» Assignment
Restate word for word the entries below, starting with the line with "Definition cyl1_temp : string" and continuing through the line with "at the fractional". Include both of those lines and no others.

» Data provided
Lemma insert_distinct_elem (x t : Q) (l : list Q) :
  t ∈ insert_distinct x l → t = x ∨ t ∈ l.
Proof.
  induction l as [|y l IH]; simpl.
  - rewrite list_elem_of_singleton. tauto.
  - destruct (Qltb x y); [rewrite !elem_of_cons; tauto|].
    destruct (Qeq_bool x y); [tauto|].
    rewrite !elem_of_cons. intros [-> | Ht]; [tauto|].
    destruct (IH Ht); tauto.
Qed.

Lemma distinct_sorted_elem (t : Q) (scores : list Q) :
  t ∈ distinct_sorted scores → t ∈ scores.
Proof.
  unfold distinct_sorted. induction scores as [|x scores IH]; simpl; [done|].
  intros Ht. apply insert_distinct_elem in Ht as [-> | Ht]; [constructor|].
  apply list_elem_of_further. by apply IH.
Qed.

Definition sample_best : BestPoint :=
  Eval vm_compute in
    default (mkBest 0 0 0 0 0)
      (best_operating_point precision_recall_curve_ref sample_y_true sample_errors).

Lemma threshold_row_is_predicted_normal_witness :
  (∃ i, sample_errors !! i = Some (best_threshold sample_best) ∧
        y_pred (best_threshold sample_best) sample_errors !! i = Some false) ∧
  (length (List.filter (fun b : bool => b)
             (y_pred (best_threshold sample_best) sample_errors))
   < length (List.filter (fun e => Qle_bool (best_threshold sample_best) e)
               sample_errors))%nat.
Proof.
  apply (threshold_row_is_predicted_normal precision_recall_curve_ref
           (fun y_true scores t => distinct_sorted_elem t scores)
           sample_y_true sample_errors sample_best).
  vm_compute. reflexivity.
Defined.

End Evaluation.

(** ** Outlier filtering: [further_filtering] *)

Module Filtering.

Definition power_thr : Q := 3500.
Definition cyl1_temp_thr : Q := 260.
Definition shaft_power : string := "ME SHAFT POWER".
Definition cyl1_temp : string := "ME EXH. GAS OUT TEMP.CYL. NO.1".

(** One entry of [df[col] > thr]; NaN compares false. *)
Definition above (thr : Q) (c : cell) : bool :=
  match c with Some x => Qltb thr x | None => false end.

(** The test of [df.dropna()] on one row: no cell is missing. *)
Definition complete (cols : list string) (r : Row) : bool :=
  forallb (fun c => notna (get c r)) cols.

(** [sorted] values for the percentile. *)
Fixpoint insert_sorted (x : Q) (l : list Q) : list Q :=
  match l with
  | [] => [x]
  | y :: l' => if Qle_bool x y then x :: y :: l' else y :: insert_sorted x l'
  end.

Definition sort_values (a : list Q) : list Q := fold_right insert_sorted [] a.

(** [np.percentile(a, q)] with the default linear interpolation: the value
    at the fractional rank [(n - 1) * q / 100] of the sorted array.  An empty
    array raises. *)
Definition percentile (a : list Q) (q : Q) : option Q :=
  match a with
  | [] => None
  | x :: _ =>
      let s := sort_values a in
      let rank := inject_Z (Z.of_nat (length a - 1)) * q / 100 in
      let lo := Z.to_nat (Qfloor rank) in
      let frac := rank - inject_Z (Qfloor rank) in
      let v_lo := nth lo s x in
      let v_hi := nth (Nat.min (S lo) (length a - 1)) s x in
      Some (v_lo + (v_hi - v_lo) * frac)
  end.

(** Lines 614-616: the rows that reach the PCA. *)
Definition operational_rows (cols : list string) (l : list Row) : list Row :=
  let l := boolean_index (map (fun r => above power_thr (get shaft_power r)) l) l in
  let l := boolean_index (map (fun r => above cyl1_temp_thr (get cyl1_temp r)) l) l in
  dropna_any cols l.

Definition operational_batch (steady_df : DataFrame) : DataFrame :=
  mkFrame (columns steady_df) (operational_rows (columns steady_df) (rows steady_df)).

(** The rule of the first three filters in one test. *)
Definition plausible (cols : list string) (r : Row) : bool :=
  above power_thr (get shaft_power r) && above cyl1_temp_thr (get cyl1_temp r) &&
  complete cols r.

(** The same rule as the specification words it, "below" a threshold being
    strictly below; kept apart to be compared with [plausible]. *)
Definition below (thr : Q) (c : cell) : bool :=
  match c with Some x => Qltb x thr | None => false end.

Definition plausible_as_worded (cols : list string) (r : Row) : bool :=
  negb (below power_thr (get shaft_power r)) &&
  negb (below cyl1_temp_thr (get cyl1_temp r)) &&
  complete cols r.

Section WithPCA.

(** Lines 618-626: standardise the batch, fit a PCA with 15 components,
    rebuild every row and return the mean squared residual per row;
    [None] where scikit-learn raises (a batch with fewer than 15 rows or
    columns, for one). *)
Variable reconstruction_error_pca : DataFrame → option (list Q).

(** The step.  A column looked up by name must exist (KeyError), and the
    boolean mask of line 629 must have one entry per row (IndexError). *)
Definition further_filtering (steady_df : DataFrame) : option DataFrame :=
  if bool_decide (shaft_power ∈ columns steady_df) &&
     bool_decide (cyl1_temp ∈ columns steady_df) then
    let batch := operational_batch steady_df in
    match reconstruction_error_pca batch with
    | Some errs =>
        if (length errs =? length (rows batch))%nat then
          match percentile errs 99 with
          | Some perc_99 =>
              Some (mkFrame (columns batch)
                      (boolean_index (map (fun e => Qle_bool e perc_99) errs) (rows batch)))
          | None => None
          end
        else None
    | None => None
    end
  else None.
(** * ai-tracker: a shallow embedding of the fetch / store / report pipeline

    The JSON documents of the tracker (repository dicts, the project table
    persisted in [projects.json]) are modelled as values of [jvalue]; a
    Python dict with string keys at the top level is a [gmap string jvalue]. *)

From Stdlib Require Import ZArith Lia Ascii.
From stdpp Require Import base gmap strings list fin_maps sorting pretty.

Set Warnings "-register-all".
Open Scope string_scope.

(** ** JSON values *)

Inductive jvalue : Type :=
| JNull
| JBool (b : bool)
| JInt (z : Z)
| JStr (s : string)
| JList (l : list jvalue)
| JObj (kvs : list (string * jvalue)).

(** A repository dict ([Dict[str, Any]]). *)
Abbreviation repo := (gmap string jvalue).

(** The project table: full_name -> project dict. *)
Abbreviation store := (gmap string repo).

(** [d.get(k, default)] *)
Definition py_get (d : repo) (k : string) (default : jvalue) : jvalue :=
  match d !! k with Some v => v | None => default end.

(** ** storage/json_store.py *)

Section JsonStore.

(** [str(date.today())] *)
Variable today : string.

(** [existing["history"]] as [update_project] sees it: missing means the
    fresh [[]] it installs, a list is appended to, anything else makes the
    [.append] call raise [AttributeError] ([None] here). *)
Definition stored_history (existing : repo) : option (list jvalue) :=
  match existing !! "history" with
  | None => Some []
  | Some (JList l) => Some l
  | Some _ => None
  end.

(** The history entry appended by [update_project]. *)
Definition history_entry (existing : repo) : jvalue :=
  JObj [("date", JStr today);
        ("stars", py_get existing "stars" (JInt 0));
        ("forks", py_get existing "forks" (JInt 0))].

» Result of this task
Definition cyl1_temp : string := "ME EXH. GAS OUT TEMP.CYL. NO.1".

(** One entry of [df[col] > thr]; NaN compares false. *)
Definition above (thr : Q) (c : cell) : bool :=
  match c with Some x => Qltb thr x | None => false end.

(** The test of [df.dropna()] on one row: no cell is missing. *)
Definition complete (cols : list string) (r : Row) : bool :=
  forallb (fun c => notna (get c r)) cols.

(** [sorted] values for the percentile. *)
Fixpoint insert_sorted (x : Q) (l : list Q) : list Q :=
  match l with
  | [] => [x]
  | y :: l' => if Qle_bool x y then x :: y :: l' else y :: insert_sorted x l'
  end.

Definition sort_values (a : list Q) : list Q := fold_right insert_sorted [] a.

(** [np.percentile(a, q)] with the default linear interpolation: the value
    at the fractional rank [(n - 1) * q / 100] of the sorted array.  An empty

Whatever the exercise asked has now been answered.